(** X8.  For a non-empty input of finite numbers whose returned scale is
    a finite normal number, the quantized range covers the zero-extended
    input range: the codes 0 and 255 dequantize, in exact arithmetic, to
    within 0.51 [Y_scale] of [min] and of [max]. *)
Theorem range_endpoints (tp : ThreadPool) (y0 : list Z) (x : list float) :
  x <> [] -> Forall fin x ->
  exists out lo hi,
    Compute uint8_t tp y0 x = Some out
    /\ minCoeff x = Some lo /\ maxCoeff x = Some hi
    /\ (F32.is_finite (Y_scale out) = true ->
        F32.leb FLT_MIN (Y_scale out) = true ->
        (Rabs ((0 - IZR (Y_zero_point out)) * value (Y_scale out)
               - Rmin (value lo) 0)
         <= 51 / 100 * value (Y_scale out))%R
        /\ (Rabs ((255 - IZR (Y_zero_point out)) * value (Y_scale out)
                  - Rmax (value hi) 0)
            <= 51 / 100 * value (Y_scale out))%R).
Proof.
  intros Hne Hfin. destruct x as [| x0 rest]; [congruence |].
  destruct (Compute_parameters uint8_t tp y0 x0 rest) as [ys ->].
  do 3 eexists. split; [reflexivity |]. do 2 (split; [reflexivity |]).
  cbn [Y_scale Y_zero_point]. intros Hf Hn.
  destruct (derived_extremes x0 rest Hfin) as (_ & _ & <- & <-).
  apply derived_endpoints; assumption.
Qed.

Lemma range_endpoints_witness :
  exists out lo hi,
    Compute uint8_t sequential [0; 0; 0] [F32.of_Z 4; F32.of_Z (-6); F32.of_Z 1]
      = Some out
    /\ minCoeff [F32.of_Z 4; F32.of_Z (-6); F32.of_Z 1] = Some lo
    /\ maxCoeff [F32.of_Z 4; F32.of_Z (-6); F32.of_Z 1] = Some hi
    /\ F32.is_finite (Y_scale out) = true
    /\ F32.leb FLT_MIN (Y_scale out) = true
    /\ (Rabs ((0 - IZR (Y_zero_point out)) * value (Y_scale out)
              - Rmin (value lo) 0)
        <= 51 / 100 * value (Y_scale out))%R
    /\ (Rabs ((255 - IZR (Y_zero_point out)) * value (Y_scale out)
              - Rmax (value hi) 0)
        <= 51 / 100 * value (Y_scale out))%R.
Proof.
  destruct (range_endpoints sequential [0; 0; 0]
              [F32.of_Z 4; F32.of_Z (-6); F32.of_Z 1])
    as (out & lo & hi & Hout & Hlo & Hhi & Hacc).
  - discriminate.
  - repeat constructor.
  - exists out, lo, hi. do 3 (split; [assumption |]).
    assert (Y_scale out = S754_finite false 10526881 (-28)) as Hs.
    { vm_compute in Hout. injection Hout as <-. reflexivity. }
    assert (F32.is_finite (Y_scale out) = true) as Hf
        by (rewrite Hs; reflexivity).
    assert (F32.leb FLT_MIN (Y_scale out) = true) as Hn
        by (rewrite Hs; reflexivity).
    split; [exact Hf |]. split; [exact Hn |]. exact (Hacc Hf Hn).
Defined.

(** X9.  The mirror image of the non-negative case: for a non-empty
    input of finite numbers none of which is above zero, and whose
    returned scale is a finite normal number, the returned zero point is
    255.  (For a positive subnormal scale it need not be: the scale is
    then too coarse a quotient.) *)
Theorem nonpos_input_zero_point (tp : ThreadPool) (y0 : list Z)
    (x : list float) :
  x <> [] -> Forall fin x ->
  Forall (fun v => F32.leb v fzero = true) x ->
  exists out,
    Compute uint8_t tp y0 x = Some out
    /\ (F32.is_finite (Y_scale out) = true ->
        F32.leb FLT_MIN (Y_scale out) = true ->
        Y_zero_point out = 255).
Proof.
  intros Hne Hfin Hneg. destruct x as [| x0 rest]; [congruence |].
  destruct (Compute_parameters uint8_t tp y0 x0 rest) as [ys ->].
  eexists. split; [reflexivity |].
  cbn [Y_scale Y_zero_point]. intros Hf Hn.
  destruct (derived_range x0 rest Hfin) as (Fmn & Fmx & Hsign & _).
  destruct (derived_extremes x0 rest Hfin) as (_ & Fhi & _ & Emx).
  assert (value (derived_max x0 rest) = 0)%R as Hmx.
  { rewrite Emx. apply Rmax_right.
    pose proof (fold_left_In std_max std_max_cases rest x0) as Hin.
    rewrite Forall_forall in Hneg. specialize (Hneg _ Hin).
    apply (F32_leb_value _ fzero Fhi (fin_zero false)) in Hneg.
    exact Hneg. }
  unfold derived_zero_point, derived_scale in *.
  pose proof (scale_error _ _ Fmn Fmx Hsign Hf Hn) as Herr.
  destruct (zero_point_near _ _ Fmn Fmx Hsign Hf Hn) as (Hr & Hpos & Hzp).
  cbv zeta in Hr, Hpos, Hzp. rewrite Hmx in Herr.
  set (zp := compute_zero_point uint8_t _ _) in *.
  assert (254 < IZR zp)%R as Hlow.
  { set (mn := value (derived_min x0 rest)) in *.
    set (s := value (compute_scale uint8_t _ _)) in *.
    clearbody mn s zp.
    assert (Rabs ((IZR zp - - mn / s) * s) <= (/ 2 + / 1000) * s)%R as Hz.
    { rewrite Rabs_mult, (Rabs_pos_eq s) by lra.
      apply Rmult_le_compat_r; lra. }
    replace ((IZR zp - - mn / s) * s)%R with (IZR zp * s + mn)%R in Hz
      by (field; lra).
    apply Rabs_le_inv in Hz, Herr. nra. }
  apply lt_IZR in Hlow. lia.
Qed.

....................

■ What you will do: For each line above that carries the word "exact", copy it out.

■ Solution for this task:
    input range: the codes 0 and 255 dequantize, in exact arithmetic, to
    split; [exact Hf |]. split; [exact Hn |]. exact (Hacc Hf Hn).
    exact Hneg. }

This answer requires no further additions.